(** A row of [transcription_job_attempts], keyed by job and attempt number. *)
Record attempt_row := {
  a_context_snapshot : json;
  a_input_revision : Z;
  a_lease_owner : string;
  a_lease_token : string;
  a_outcome : outcome;
  a_safe_error_message : option string;
  a_result_revision : option Z;
  a_started_at : Z;
  a_finished_at : option Z;
}.
#[export] Instance attempt_row_eq_dec : EqDecision attempt_row.
Proof. solve_decision. Defined.

(** The parent rows the job statements join with. *)
Record image_row := { i_item_id : string; }.
Record item_row := { it_workspace_id : Z; it_document_type : option string }.
Record context_row := {
  c_workspace_id : option Z;
  c_scope_id : Z;
  c_fields : obj;      (* the JSON encoding of rowToContext *)
}.

(** Rows the job statements only read. *)
Record parents := {
  workspaces : gset Z;
  item_images : gmap Z image_row;
  items : gmap string item_row;
  pages : gmap (Z * Z) Z;                   (* annotation_pages: revision *)
  contexts : gmap Z context_row;
  subscriptions : gmap Z Z;                 (* webhook subscription: workspace *)
}.

(** A row of [event_outbox], keyed by its event id. *)
Record event_row := {
  e_type : string;
  e_workspace_id : option Z;
  e_subject : option string;
  e_body : string;
}.

Record db := {
  jobs : gmap Z job_row;
  attempts : gmap (Z * Z) attempt_row;
  checkpoints : gmap (Z * string) string;
  next_job_id : Z;                            (* AUTO_INCREMENT *)
  request_jobs : gmap Z (Z * option Z);       (* external_requests: workspace, job *)
  file_jobs : gmap (string * Z) (Z * option Z); (* upload_batch_files: workspace, job *)
  outbox : gmap string event_row;
  deliveries : gset (string * Z);             (* webhook_deliveries: event, subscription *)
  par : parents;
}.
(** ** Row facts *)

Lemma active_unique_spec m id r id' r' img :
  active_unique m id r = true -> m !! id' = Some r' ->
  active_image r = Some img -> active_image r' = Some img -> id' = id.
Proof.
  unfold active_unique. intros H Hr' Hi Hi'. rewrite Hi in H. split_bools.
  specialize (H id' r' Hr'). naive_solver.
Qed.

Lemma active_image_status r r' :
  j_key r' = j_key r -> is_active (j_status r) = true ->
  forall img, active_image r' = Some img -> active_image r = Some img.
Proof. unfold active_image. intros Hk -> img. rewrite Hk. by case_match. Qed.

Lemma token_free_spec m t : token_free m t = true -> forall k a, m !! k = Some a -> a_lease_token a <> t.
Proof. unfold token_free. intros H. split_bools. apply H. Qed.

Lemma job_checks_count r : job_checks r = true -> 0 <= j_attempt_count r <= k_max_attempts (j_key r).
Proof. unfold job_checks. intros H. split_bools. lia. Qed.

Lemma drop_checkpoints_is_Some id m id' line :
  is_Some (drop_checkpoints id m !! (id', line)) <-> id' <> id /\ is_Some (m !! (id', line)).
Proof.
  unfold drop_checkpoints, is_Some. setoid_rewrite map_lookup_filter_Some. naive_solver.
Qed.

Lemma is_terminal_iff st : is_terminal st = true <-> is_active st = false.
Proof. unfold is_terminal. by rewrite negb_true_iff. Qed.

(** A job row replaced by one of the same key keeps the table's row facts. *)
Lemma replace_row_checks s s' id r r' :
  queue_inv s -> jobs s !! id = Some r -> job_checks r' = true ->
  jobs s' = <[id := r']> (jobs s) -> next_job_id s' = next_job_id s ->
  forall id' x, jobs s' !! id' = Some x -> job_checks x = true /\ 0 < id' < next_job_id s'.
Proof.
  intros I Hr Hc -> -> id' x Hx. rewrite lookup_insert in Hx. case_decide; simplify_eq.
  - split; [done|]. eapply inv_checks; eauto.
  - eapply inv_checks; eauto.
Qed.

Lemma replace_row_active s s' id r r' :
  queue_inv s -> jobs s !! id = Some r ->
  (forall img, active_image r' = Some img -> active_image r = Some img) ->
  jobs s' = <[id := r']> (jobs s) ->
  forall id1 id2 r1 r2 img, jobs s' !! id1 = Some r1 -> jobs s' !! id2 = Some r2 ->
    active_image r1 = Some img -> active_image r2 = Some img -> id1 = id2.
Proof.
  intros I Hr Himg -> id1 id2 r1 r2 img. rewrite !lookup_insert.
  repeat case_decide; intros; simplify_eq; try done; eapply inv_active; eauto.
Qed.


(** ** Each transition preserves the invariant *)

Ltac lookups :=
  repeat match goal with
  | H : context [<[_ := _]> _ !! _] |- _ => rewrite lookup_insert in H; case_decide; simplify_eq
  | |- context [<[_ := _]> _ !! _] => rewrite lookup_insert; case_decide; simplify_eq
  end.
(* ===== verification/JobAdmission.v ===== *)
(** * Admission: what creating a job leaves behind

    Frame, retention and quota lemmas for [JobStore.Create].

    Modules [JobAdmission]: admission: what creating a job leaves behind;
    [JobProgress]: progress: an active job can always be claimed, in time. *)

From Stdlib Require Import ZArith Lia Ascii String.
From stdpp Require Import base gmap strings list sorting.
From S2P Require Import Prelude GoStrings Json JobSchema JobStore JobInvariant JobRefine JobQueue.

Module JobAdmission.
Import GoStr Json Jobs JobStore JobInvariant JobRefine JobClaim.

(** ** Statements that keep an observation of the state *)

Section keeps.
Context {B : Type} (g : db -> B).

Definition keeps {A} (m : stx A) : Prop := forall s a s', m s = Ok (a, s') -> g s' = g s.

Lemma keeps_bind {A C} (m : stx A) (k : A -> stx C) :
  keeps m -> (forall a, keeps (k a)) -> keeps (m ≫= k).
Proof.
  intros Hm Hk s a s' H. tx_bind H as x s1 H1. apply Hm in H1. apply Hk in H. congruence.
Qed.
Lemma keeps_ret {A} (a : A) : keeps (mret a).
Proof. intros s x s' H. by tx_pure H. Qed.
Lemma keeps_fail {A} er : keeps (@tx_fail db err A er).
Proof. done. Qed.
Lemma keeps_reads {A} (f : db -> A) : keeps (tx_reads f).
Proof. intros s x s' H. by tx_pure H. Qed.
Lemma keeps_modify f : (forall s, g (f s) = g s) -> keeps (tx_modify f).
Proof. intros Hf s x s' H. tx_pure H. apply Hf. Qed.
Lemma keeps_lift {A} (r : result err A) : keeps (tx_lift r).
Proof. intros s x s' [_ ->]%tx_lift_Ok. done. Qed.
Lemma keeps_get id : keeps (GetTranscriptionJobManual id).
Proof. intros s x s' [_ ->]%get_job_Ok. done. Qed.
Lemma keeps_one m : keeps m -> keeps (requireOneAffected m).
Proof. intros Hm s u s' H%requireOneAffected_Ok. by eapply Hm. Qed.
Lemma keeps_fence m : keeps m -> keeps (requireFenceAffected m).
Proof. intros Hm s u s' H%requireFenceAffected_Ok. by eapply Hm. Qed.
End keeps.
(** C31: admission bounds a workspace's queue: a creation for an image without an
    active job leaves at most [maxActive] active jobs in the workspace, and no
    creation leaves more than the retained terminal history: before the job is
    inserted, at most 99 terminal jobs remain. *)
Theorem admission_bounds_queue e maxActive img cid s id s' :
  0 < cid <= MaxInt64 -> Create e maxActive img cid s = Ok (id, s') ->
  active_job_of (jobs s) img = None ->
  exists it s1, image_item s img = Some it /\
    lockTranscriptionAdmissionWorkspace img s = Ok (it_workspace_id it, s1) /\
    terminal_count (it_workspace_id it) s1 <= 99 /\
    Z.of_nat (length (active_of (it_workspace_id it) (jobs s'))) <= maxActive.
Proof.
  intros Hcid H Hact. unfold Create in H. destruct (img =? 0); [done|]. destruct (cid =? 0); [done|].
  tx_bind H as ws s1 Hl. pose proof Hl as Hl'.
  apply (admission_R retains) in Hl' as ([Hpar Hsub] & it & Hit & <-); [|apply retain_one_retains].
  exists it, s1. split_and!; [done|done|by eapply admission_count|].
  tx_bind H as [cid' snap] s2 Hc. apply snapshot_run in Hc as [-> Hcid'].
  cbn in Hcid'. subst cid'. cbn beta iota zeta in H. rewrite nullableUint64_pos in H by done.
  apply createLocked_spec in H as (_ & Hq); [|lia]. apply Hq. by eapply active_job_of_subseteq.
Qed.

Lemma admission_bounds_queue_witness : exists s',
  Create (demo_env 100 "c") 1 7 3 demo_db = Ok (1, s') /\
  exists it s1, image_item demo_db 7 = Some it /\
    lockTranscriptionAdmissionWorkspace 7 demo_db = Ok (it_workspace_id it, s1) /\
    terminal_count (it_workspace_id it) s1 <= 99 /\
    Z.of_nat (length (active_of (it_workspace_id it) (jobs s'))) <= 1.
Proof.
  eexists. split; [vm_compute; reflexivity|].
  apply (admission_bounds_queue (demo_env 100 "c") 1 7 3 demo_db 1); [by split| |].
  - vm_compute. reflexivity.
  - vm_compute. reflexivity.
Defined.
# # # #
EXERCISE OBJECTIVE: From the data above, output exactly the lines between the one containing "a_outcome : outcome;" and the one containing "it_workspace_id : Z;", counting both of them.

TASK ANSWER:
  a_outcome : outcome;
  a_safe_error_message : option string;
  a_result_revision : option Z;
  a_started_at : Z;
  a_finished_at : option Z;
}.
#[export] Instance attempt_row_eq_dec : EqDecision attempt_row.
Proof. solve_decision. Defined.

(** The parent rows the job statements join with. *)
Record image_row := { i_item_id : string; }.
Record item_row := { it_workspace_id : Z; it_document_type : option string }.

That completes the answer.